If you have the means of donating a lot this year, whether money or clothes or time, then do it. But even giving away one clothing item or hygiene product or an hour of service to a local homeless shelter or resource center could make the ultimate difference for one of our unsheltered neighbors.

Most importantly, we need to advocate and stick up for our homeless this season. Some forget that these people are human beings — they are just as deserving of our sympathy as everyone else. Just recently, the Salt Lake County Health Department cleared out the Rio Grande homeless camp — displacing dozens of people and leaving them stranded with no services yet again. No one deserves to be treated like this, especially people who have already lost so much.

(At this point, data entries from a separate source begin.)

(** * SlimeTube: the local video blob store, the upload pipeline and the
      per-user lists

    A shallow embedding of the parts of the SlimeTube front end that carry
    state: [IndexedDBStorageService] (the blob store), [VideoService] (the
    in-memory catalog), [VideoUploadModal] ([handleVideoFileChange] and
    [handleSubmit], the upload pipeline), [UserService] (wishlist and watch
    history kept in localStorage), the [useVideoDatabase] hook, the
    [VideoPlayer] component's resolution of playback references, and the
    sign-in ([AuthService], the [AuthContext] provider and [AuthModal]).

    Asynchronous functions are state transformers that resolve with a value,
    reject with a thrown value or, when the event they wait for never fires,
    stay pending. Whatever the browser decides during a call (whether an
    IndexedDB request fires [onsuccess] or [onerror], what the clock and the
    random generator return, whether a media element loads, fails or stays
    silent) is read from an explicit record of browser outcomes. *)

From Stdlib Require Import ZArith NArith QArith String Ascii DecimalString List Sorted Lia.
From Stdlib Require DecimalPos DecimalZ.
From stdpp Require Import gmap strings list fin_maps.

Local Open Scope string_scope.
Local Open Scope Z_scope.
Local Open Scope list_scope.

(* ===================================================================== *)
(** ** JavaScript values used by the code *)
(* ===================================================================== *)

Module Js.

(** What a [throw] or a promise rejection carries: an [Error] object with
    its message, or some other value (a DOM event, for instance), which is
    what [error instanceof Error] tells apart. *)
Inductive Thrown : Type :=
| JsError (message : string)
| JsOther.

(** State of a promise: settled one way or the other, or left pending for
    good (the event that would settle it never fires). *)
Inductive Result (A : Type) : Type :=
| Resolved (a : A)
| Rejected (e : Thrown)
| Pending.
Arguments Resolved {A} a.
Arguments Rejected {A} e.
Arguments Pending {A}.

(** The promise is one that never settles. *)
Definition isPending {A} (r : Result A) : bool :=
  match r with
  | Pending => true
  | _ => false
  end.

(** An async function over a mutable state [S]. *)
Definition Async (S A : Type) : Type := S -> Result A * S.

Definition resolve {S A} (a : A) : Async S A := fun s => (Resolved a, s).
Definition reject {S A} (e : Thrown) : Async S A := fun s => (Rejected e, s).

(** [await] followed by the rest of the function body; the rest never runs
    when the awaited promise stays pending. *)
Definition bind {S A B} (c : Async S A) (k : A -> Async S B) : Async S B :=
  fun s => match c s with
           | (Resolved a, s') => k a s'
           | (Rejected e, s') => (Rejected e, s')
           | (Pending, s') => (Pending, s')
           end.

(** [try { c } catch (error) { h error }]. *)
Definition try_catch {S A} (c : Async S A) (h : Thrown -> Async S A) : Async S A :=
  fun s => match c s with
           | (Resolved a, s') => (Resolved a, s')
           | (Rejected e, s') => h e s'
           | (Pending, s') => (Pending, s')
           end.

(** [try { c } finally { f }]: [f] runs however [c] settles, and not at all
    when [c] stays pending. *)
Definition try_finally {S A} (c : Async S A) (f : Async S unit) : Async S A :=
  fun s => match c s with
           | (Pending, s') => (Pending, s')
           | (r, s') =>
               match f s' with
               | (Resolved _, s'') => (r, s'')
               | (Rejected e, s'') => (Rejected e, s'')
               | (Pending, s'') => (Pending, s'')
               end
           end.

(** [String.prototype.startsWith]. *)
Definition startsWith (s searchString : string) : bool :=
  String.prefix searchString s.

(** [String.prototype.includes]. *)
Fixpoint includes (s searchString : string) : bool :=
  String.prefix searchString s
  || match s with
     | EmptyString => false
     | String _ rest => includes rest searchString
     end.

(** A string of the development is the sequence of bytes that encodes the
    JavaScript string in UTF-8. A byte [b] that belongs to no well-formed
    UTF-8 sequence stands for the unpaired surrogate U+DC00 + [b] (one code
    unit, no white space), so that every sequence of bytes is a JavaScript
    string and different sequences are different strings; the no-break
    space, for one, is the two bytes 194 160, and a byte 160 on its own is
    not white space. Comparing, searching for and splitting at ASCII text
    can then be done on the bytes; [length] and [trim], which look at code
    units and at code points, are written out below. *)

(** The byte [c] lies between [low] and [high]. *)
Definition inRange (low high : nat) (c : ascii) : bool :=
  Nat.leb low (nat_of_ascii c) && Nat.leb (nat_of_ascii c) high.

(** The bytes [c1 c2] are well-formed UTF-8 (U+0080 to U+07FF). *)
Definition wellFormed2 (c1 c2 : ascii) : bool :=
  inRange 194 223 c1 && inRange 128 191 c2.

(** The bytes [c1 c2 c3] are well-formed UTF-8 (U+0800 to U+FFFF without
    the surrogates). *)
Definition wellFormed3 (c1 c2 c3 : ascii) : bool :=
  ((inRange 224 224 c1 && inRange 160 191 c2)
   || (inRange 225 236 c1 && inRange 128 191 c2)
   || (inRange 237 237 c1 && inRange 128 159 c2)
   || (inRange 238 239 c1 && inRange 128 191 c2))
  && inRange 128 191 c3.

(** The bytes [c1 c2 c3 c4] are well-formed UTF-8 (U+10000 to U+10FFFF). *)
Definition wellFormed4 (c1 c2 c3 c4 : ascii) : bool :=
  ((inRange 240 240 c1 && inRange 144 191 c2)
   || (inRange 241 243 c1 && inRange 128 191 c2)
   || (inRange 244 244 c1 && inRange 128 143 c2))
  && inRange 128 191 c3 && inRange 128 191 c4.

(** [s.length]: the number of UTF-16 code units. A code point up to U+FFFF
    is one unit, a code point above it is two, and a byte outside every
    well-formed sequence is one. *)
Fixpoint string_length (s : string) : nat :=
  match s with
  | EmptyString => O
  | String c1 rest1 =>
      match rest1 with
      | String c2 rest2 =>
          if wellFormed2 c1 c2 then S (string_length rest2)
          else
            match rest2 with
            | String c3 rest3 =>
                if wellFormed3 c1 c2 c3 then S (string_length rest3)
                else
                  match rest3 with
                  | String c4 rest4 =>
                      if wellFormed4 c1 c2 c3 c4 then S (S (string_length rest4))
                      else S (string_length rest1)
                  | EmptyString => S (string_length rest1)
                  end
            | EmptyString => S (string_length rest1)
            end
      | EmptyString => 1%nat
      end
  end.

(** White space and line terminators of one byte: tab, line feed, vertical
    tab, form feed, carriage return, space. *)
Definition isWhiteSpace (c : ascii) : bool :=
  let n := nat_of_ascii c in
  (Nat.leb 9 n && Nat.leb n 13) || Nat.eqb n 32.

(** Of two bytes: the no-break space U+00A0. *)
Definition isWhiteSpace2 (c1 c2 : ascii) : bool :=
  inRange 194 194 c1 && inRange 160 160 c2.

(** Of three bytes: U+1680, U+2000 to U+200A, the line and paragraph
    separators U+2028 and U+2029, U+202F, U+205F, U+3000 and the byte order
    mark U+FEFF. *)
Definition isWhiteSpace3 (c1 c2 c3 : ascii) : bool :=
  (inRange 225 225 c1 && inRange 154 154 c2 && inRange 128 128 c3)
  || (inRange 226 226 c1 && inRange 128 128 c2
      && (inRange 128 138 c3 || inRange 168 169 c3 || inRange 175 175 c3))
  || (inRange 226 226 c1 && inRange 129 129 c2 && inRange 159 159 c3)
  || (inRange 227 227 c1 && inRange 128 128 c2 && inRange 128 128 c3)
  || (inRange 239 239 c1 && inRange 187 187 c2 && inRange 191 191 c3).

(** What follows the white-space code point [s] starts with, if it starts
    with one. *)
Definition afterWhiteSpace (s : string) : option string :=
  match s with
  | EmptyString => None
  | String c1 rest1 =>
      if isWhiteSpace c1 then Some rest1
      else
        match rest1 with
        | String c2 rest2 =>
            if isWhiteSpace2 c1 c2 then Some rest2
            else
              match rest2 with
              | String c3 rest3 =>
                  if isWhiteSpace3 c1 c2 c3 then Some rest3 else None
              | EmptyString => None
              end
        | EmptyString => None
        end
  end.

While donating and volunteering makes an immediate difference for our fellow Utahns experiencing homelessness, we need policy changes and accessible housing and services if we want to help them in the long run. People could die this winter. Instead of allocating funds for law enforcement to arrest unsheltered people, let’s advocate for that money to be used for housing and resources for the homeless, including treatment options for substance abuse and mental health, which can help our neighbors get back on their feet.

We can all give a little this holiday season. Whether through donations, volunteering at a homeless shelter or spreading awareness and lobbying our local representatives, there’s something everyone can do to help Utah’s homeless community during this time of need.